Publicado no Boletim Internacional de Desenvolvimento Local Sustentável nº 34
Circulam muitos mitos sobre a questão e é necessário chamar à atenção para os limites do micro crédito. A quase unanimidade em torno das supostas virtudes do micro crédito é tão forte que parece sacrilégio interrogarmo-nos sobre as razões pelas quais o Comité norueguês do Nobel atribuiu o seu prémio a Muhammad Yunus e ao Grameen Bank.
Após um período de euforia, a decepção arrisca-se a lançar um anátema sobre uma técnica que, aplicada com moderação em circunstâncias locais oportunas e com métodos de acompanhamento apropriados, revela alguma eficácia.
Para dar resposta às necessidades do planeta, seria necessário uma mudança mais importante e uma vontade bem mais forte do que estes pequenos empréstimos. Hoje, a micro finança não se limita apenas ao micro crédito. Uma poupança segura é, muitas vezes, um serviço mais importante que o crédito. As transferências financeiras para emigrantes e os micro seguros desenvolvem-se. Mas onde existem carências de hospitais, médicos e medicamentos, os micro seguros não vão fazê-los aparecer por milagre, pelo simples efeito da procura. Propor serviços que não existem é mais desajustamento que eficaz. As necessidades de água, de educação, de saúde, de transportes são, para os pobres, as necessidades mais urgentes a resolver.

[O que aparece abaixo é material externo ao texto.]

(* ===== verification/MeshService.v ===== *)
(** * Mesh service (packages/mesh-core/src/mesh-service.ts)

    The service keeps the runtime options in memory and the mesh tables in the
    storage; a replacement of the options writes the tables in one transaction
    and changes the memory only after it commits.  The clock readings are
    arguments.  [defaultLeaseTtlSeconds] is the integer that the options'
    normaliser requires. *)
From stdpp Require Import pretty.
From S2P Require Import Prelude.
From S2P Require Import JsString.
From S2P Require Import JsJson.
From S2P Require Import JsTime.
From S2P Require Import Errors.
From S2P Require Import MeshRepo.
From S2P Require Import MeshTheorems.

Record MeshRuntimeOptions := mkOptions {
  opt_enabled : bool;
  opt_mode : MeshTransport;
  opt_localNodeId : string;
  opt_localNodeLabel : option string;
  opt_advertiseAddress : option string;
  opt_requireMtls : bool;
  opt_tailnetEnabled : bool;
  opt_joinToken : option string;
  opt_defaultLeaseTtlSeconds : Z;
}.

#[export] Instance options_eta : Eta MeshRuntimeOptions := λ o,
  mkOptions (opt_enabled o) (opt_mode o) (opt_localNodeId o) (opt_localNodeLabel o) (opt_advertiseAddress o)
    (opt_requireMtls o) (opt_tailnetEnabled o) (opt_joinToken o) (opt_defaultLeaseTtlSeconds o).

(** The service object and the database it writes. *)
Record mesh_service := mkService {
  options : MeshRuntimeOptions;
  storage : mesh_db;
}.

#[export] Instance service_eta : Eta mesh_service := λ s, mkService (options s) (storage s).

Notation service := (M js_error mesh_service).

Definition repo {A} (m : mesh A) : service A := zoom storage (λ d s, s <| storage := d |>) m.

(** The clock readings of one write of the options: [new Date()] in
    [persistOptionsRows], [Date.now()], and [new Date()] in [issueJoinToken]. *)
Record Readings := mkReadings { at_now : string; at_ms : Z; at_issue : string }.

(** [normalizeMeshRuntimeOptions]. *)
Definition normalizeMeshRuntimeOptions (input fallback : MeshRuntimeOptions) : res MeshRuntimeOptions :=
  let trimmed := trim (opt_localNodeId input) in
  let localNodeId := if truthy trimmed then trimmed else opt_localNodeId fallback in
  _ ← throw_when (negb (truthy localNodeId)) (JsError "Mesh localNodeId is required");
  _ ← throw_when (opt_defaultLeaseTtlSeconds input <? 1)
    (JsError "Mesh defaultLeaseTtlSeconds must be a positive integer");
  Ok (input <| opt_localNodeId := localNodeId |>).

(** The fields of a [Partial<MeshRuntimeOptions>]. *)
Inductive OptionField :=
  | SetEnabled (b : bool)
  | SetMode (m : MeshTransport)
  | SetLocalNodeId (s : string)
  | SetLocalNodeLabel (s : option string)
  | SetAdvertiseAddress (s : option string)
  | SetRequireMtls (b : bool)
  | SetTailnetEnabled (b : bool)
  | SetJoinToken (s : option string)
  | SetDefaultLeaseTtlSeconds (n : Z).

Definition set_option (o : MeshRuntimeOptions) (f : OptionField) : MeshRuntimeOptions :=
  match f with
  | SetEnabled b => o <| opt_enabled := b |>
  | SetMode m => o <| opt_mode := m |>
  | SetLocalNodeId s => o <| opt_localNodeId := s |>
  | SetLocalNodeLabel s => o <| opt_localNodeLabel := s |>
  | SetAdvertiseAddress s => o <| opt_advertiseAddress := s |>
  | SetRequireMtls b => o <| opt_requireMtls := b |>
  | SetTailnetEnabled b => o <| opt_tailnetEnabled := b |>
  | SetJoinToken s => o <| opt_joinToken := s |>
  | SetDefaultLeaseTtlSeconds n => o <| opt_defaultLeaseTtlSeconds := n |>
  end.

Section service.
Context (sha256_hex : string → string).

(** The node that [persistOptionsRows] registers. *)
Definition local_node_record (o : MeshRuntimeOptions) (now : string) : MeshNodeRecord :=
  mkNode (opt_localNodeId o) (opt_localNodeLabel o) (opt_advertiseAddress o) (opt_mode o) online
    ["gateway"; "scheduler"; "orchestration"] None now now.

Definition persistOptionsRows (t : Readings) (o : MeshRuntimeOptions) : mesh unit :=
  upsertNode (local_node_record o (at_now t)) ;;
  match opt_joinToken o with
  | Some token =>
      if truthy (trim token) then
        match to_iso (at_ms t + 24 * 60 * 60 * 1000) with
        | Some expiresAt => issueJoinToken sha256_hex (at_issue t) (trim token) expiresAt
        | None => throw (JsRangeError "Invalid time value")
        end
      else mret tt
  | None => mret tt
  end.

(** [runAtomically]: an immediate transaction of the storage. *)
Definition runAtomically {A} (write : mesh A) : mesh A := transaction write.

Definition persistOptionsAtomically (t : Readings) (o : MeshRuntimeOptions) : mesh unit :=
  runAtomically (persistOptionsRows t o).

Definition init (t : Readings) : service unit :=
  o ← gets options; repo (persistOptionsAtomically t o).

Definition getOptionsSnapshot : service MeshRuntimeOptions := gets options.

Definition replaceOptions (t : Readings) (input : MeshRuntimeOptions) : service MeshRuntimeOptions :=
  current ← gets options;
  next ← lift (normalizeMeshRuntimeOptions input current);
  repo (persistOptionsAtomically t next) ;;
  modify (λ s, s <| options := next |>) ;;
  getOptionsSnapshot.

(** The closure that [replaceOptionsReversibly] returns, as the values it
    captures. *)
Record Replacement := mkReplacement {
  artifacts : MeshRuntimeArtifactSnapshot;
  previous : MeshRuntimeOptions;
}.

Definition replaceOptionsReversibly (t : Readings) (input : MeshRuntimeOptions) : service Replacement :=
  previous ← getOptionsSnapshot;
  current ← gets options;
  next ← lift (normalizeMeshRuntimeOptions input current);
  artifacts ← repo (runAtomically (
    artifacts ← snapshotRuntimeArtifacts sha256_hex (opt_localNodeId next) (opt_joinToken next);
    persistOptionsRows t next ;;
    mret artifacts));
  modify (λ s, s <| options := next |>) ;;
  mret (mkReplacement artifacts previous).

Definition rollback (r : Replacement) : service unit :=
  repo (runAtomically (restoreRuntimeArtifacts (artifacts r))) ;;
  modify (λ s, s <| options := previous r |>).

Definition restoreRuntimeArtifactsForRecovery (snapshot : MeshRuntimeArtifactSnapshot) : service unit :=
  repo (runAtomically (restoreRuntimeArtifacts snapshot)).

Definition updateOptions (t : Readings) (input : list OptionField) : service unit :=
  current ← gets options;
  replaceOptions t (foldl set_option current input) ;; mret tt.

Definition status (clock : string) : service MeshStatus :=
  o ← gets options;
  repo (buildStatus clock (opt_enabled o) (opt_mode o) (opt_localNodeId o)).

Definition service_join (now : string) (request : MeshJoinRequest) : service MeshJoinResult :=
  o ← gets options;
  guard_throw (negb (opt_enabled o)) (JsError "Mesh is disabled") ;;
  guard_throw (opt_requireMtls o && negb (truthy_opt (trim <$> join_tlsFingerprint request)))
    (JsError "Mesh join requires tlsFingerprint") ;;
  node ← repo (join sha256_hex request now);
  mret (mkJoinResult true node).

Definition service_acquireLease (now : string) (request : MeshLeaseAcquireRequest) : service MeshLeaseRecord :=
  o ← gets options;
  repo (acquireLease (acquire_leaseKey request) (acquire_holderNodeId request)
    (default (opt_defaultLeaseTtlSeconds o) (acquire_ttlSeconds request)) now).

Definition service_renewLease (now : string) (request : MeshLeaseRenewRequest) : service MeshLeaseRecord :=
  o ← gets options;
  repo (renewLease (renew_leaseKey request) (renew_holderNodeId request) (renew_fencingToken request)
    (default (opt_defaultLeaseTtlSeconds o) (renew_ttlSeconds request)) now).

Definition service_releaseLease (request : MeshLeaseReleaseRequest) : service bool :=
  repo (releaseLease (release_leaseKey request) (release_holderNodeId request) (release_fencingToken request)).

Definition service_claimSessionOwner (now session : string) (request : MeshSessionClaimRequest)
    : service MeshSessionOwnerRecord :=
  repo (claimSessionOwner session request now).

Definition ingestReplicationEvent (now uuid : string) (input : MeshReplicationIngestRequest)
    : service MeshReplicationRecord :=
  repo (appendReplicationEvent now uuid input).

Definition service_setReplicationOffset (now consumer source : string) (last : option string)
    : service MeshReplicationOffset :=
  repo (setReplicationOffset consumer source last now).

(** ** Readiness *)

Definition json_of_Z (z : Z) : json := JNumber (pretty z).
Definition transport_text (m : MeshTransport) : string :=
  match m with lan => "lan" | wan => "wan" | tailnet => "tailnet" end.

Definition buildTransportPostureCheck (o : MeshRuntimeOptions) : MeshReadinessCheck :=
  let is_tailnet := bool_decide (opt_mode o = tailnet) in
  let evidence := Some [("requireMtls", JBool (opt_requireMtls o)); ("tailnetEnabled", JBool (opt_tailnetEnabled o));
                        ("mode", JString (transport_text (opt_mode o)))] in
  if is_tailnet && negb (opt_tailnetEnabled o) then
    mkCheck mtls_tailnet_posture check_fail
      "Tailnet mode requires tailnet security posture to be enabled." evidence
  else if is_tailnet || opt_requireMtls o then
    mkCheck mtls_tailnet_posture check_pass
      (if is_tailnet then "Tailnet transport security is enabled."
       else "mTLS is required for mesh transport.") evidence
  else
    mkCheck mtls_tailnet_posture check_warn
      "Mesh transport has neither a tailnet nor required mTLS; peer traffic is not transport-authenticated."
      evidence.

(** The checks, from the rows that were read. *)
Definition readiness_checks (o : MeshRuntimeOptions) (snapshot : MeshStatus) (nodes : list MeshNodeRecord)
    (events : list MeshReplicationRecord) (offsets : list MeshReplicationOffset) : list MeshReadinessCheck :=
  if negb (opt_enabled o) then
    [mkCheck local_node check_fail "Mesh runtime is disabled; readiness evidence cannot be claimed."
       (Some [("localNodeId", JString (opt_localNodeId o))])]
  else
    let localNode := List.find (λ node, bool_decide (nodeId node = opt_localNodeId o)) nodes in
    let has_token := truthy_opt (trim <$> opt_joinToken o) in
    let replicated := (0 <? Z.of_nat (length events)) || (0 <? Z.of_nat (length offsets)) in
    [
      mkCheck local_node (if localNode then check_pass else check_fail)
        (if localNode then "Local mesh node is registered and visible."
         else "Local mesh node is not registered in mesh storage.")
        (Some [("localNodeId", JString (opt_localNodeId o)); ("nodesOnline", json_of_Z (nodesOnline snapshot))]);
      mkCheck join_token_lifecycle (if has_token then check_pass else check_warn)
        (if has_token then "Join-token lifecycle is configured for operator-issued joins."
         else "No join token is configured; join-token lifecycle proof requires an operator/env token.")
        None;
      buildTransportPostureCheck o;
      mkCheck lease_lifecycle check_warn
        (if 0 <? activeLeases snapshot
         then "Active leases are recorded. Renewal and release remain unverified."
         else "No active leases are recorded. Lease lifecycle remains unverified.")
        (Some [("activeLeases", json_of_Z (activeLeases snapshot))]);
      mkCheck session_owner_failover check_warn
        (if 0 <? ownedSessions snapshot
         then "Session owners are recorded. Failover remains unverified."
         else "No session owners are recorded. Failover remains unverified.")
        (Some [("ownedSessions", json_of_Z (ownedSessions snapshot))]);
      mkCheck replication_offsets (if replicated then check_pass else check_warn)
        (if replicated then "Replication events or offsets exist in mesh storage."
         else "No replication event or offset has been recorded yet; replication is unproven.")
        (Some [("recentEvents", json_of_Z (Z.of_nat (length events)));
               ("offsets", json_of_Z (Z.of_nat (length offsets)))])].

Definition buildReadinessChecks (snapshot : MeshStatus) : service (list MeshReadinessCheck) :=
  nodes ← repo (listNodes 20);
  events ← repo (listReplicationEvents 20 None);
  offsets ← repo (listReplicationOffsets 20);
  o ← gets options;
  mret (readiness_checks o snapshot nodes events offsets).

Definition is_fail (check : MeshReadinessCheck) : bool :=
  match check_status check with check_fail => true | _ => false end.

Definition readinessDiagnostics (clock : string) : service MeshReadinessDiagnostics :=
  statusSnapshot ← status clock;
  checks ← buildReadinessChecks statusSnapshot;
  o ← gets options;
  let blockers := check_message <$> List.filter is_fail checks in
  mret (mkDiagnostics clock
    (if negb (opt_enabled o) then not_enabled else match blockers with [] => ready | _ => blocked end)
    statusSnapshot checks blockers "verify:mesh:readiness").
End service.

Um erro normal é dizer que Muhammad Yunus foi o primeiro a praticar o micro crédito, já que as primeiras iniciativas provêem principalmente de activistas cristãos da América latina. Um outro erro seria considerar que o Grameen Bank se guia apenas por modelos de empréstimos solidários a pequenos grupos, depois de uma forte crise provocada por reembolsos não pagos, o que o levou, em 2002, a promover os empréstimos individuais. Um terceiro erro é o de pensar que o micro crédito se dirige aos mais pobres dos pobres. Os condicionalismos exercidos pelas cooperações multilaterais e bilaterais levaram-nos a virarem-se para clientelas cada vez menos pobres. Entre 7000 e 10000 instituições de micro crédito recenseadas, só uma centena pode aspirar a ter uma clientela pobre e serem autónomas, cobrindo os seus custos com a actividade. Há, se bem que em número limitado, oportunidades reconhecidas para certos fundos de risco elevado, investimentos éticos ou de participação (…) No Peru, instituições de micro crédito emprestam a 5% ao mês mas não atendem, no essencial, senão as populações abaixo da linha de pobreza nas zonas urbanas, deixando para ONG subvencionadas a intervenção nas zonas rurais de grande pobreza e onde a densidade populacional é baixa e o analfabetismo elevado.
Medidas do impacto
Elas mostram que o micro crédito melhora a gestão dos orçamentos familiares (ligando os períodos de carência e a recepção dos rendimentos). Estabiliza pequenas actividades empresariais, o que é extremamente útil. Mas o micro crédito não pode pretender ser um elemento indispensável para erradicar a pobreza ; o que é afirmado pelo Comité do prémio Nobel. Frequentemente, os fundos do micro crédito são utilizados para despesas de saúde e de alimentação, o que prova o seu carácter indispensável. Mas estas despesas estão longe de ser investimentos geradores de rendimento. O micro crédito pode assim conduzir ao sobre endividamento e criar ainda mais dramas do que esperanças.
As expectativas do Comité Nobel ilustram o desconhecimento da realidade : o micro crédito revela-se como factor de paz, após os conflitos Nenhuma referência é feita ao papel essencial do micro crédito em situações pós-conflito. Ora esta original técnica financeira foi um factor importante de rearticulação dos laços sociais no Camboja, no Uganda, na Bósnia, no Ruanda e até no Bangladesh. O Grameen Bank foi criado precisamente após a divisão do Paquistão, que tinha lançado o novo Estado na guerra e numa crise profunda. A visão do Comité Nobel aponta somente sobre os fundamentos económicos do micro crédito, arriscando-se a difundir muitas ilusões.
Resumo do artigo de Jean Michel Servet publicado na Tribune de Genève, em 25 de Outubro de 2006, p.15. Jean Michel Servet é professor no IUED de Génova, fundador do programa de pesquisa sobre micro finança no Instituto francês de Pondichéry (Índia). É autor de Banqueiros de pés descalços. A Micro finança (Paris, Odile Jacob, 2006). Ver ainda a recensão de leitura de Sylvain Allemand nas Alternatives économiques, Setembro de 2006 www.alternatives-economiques.fr/lectures/L251/NL251_005.html
O título original desse texto é “O micro crédito não pode ter a pretensão de ser um elemento indispensável para a erradicação da pobreza Muhammad Yunus e o prémio Nobel : um comentário”.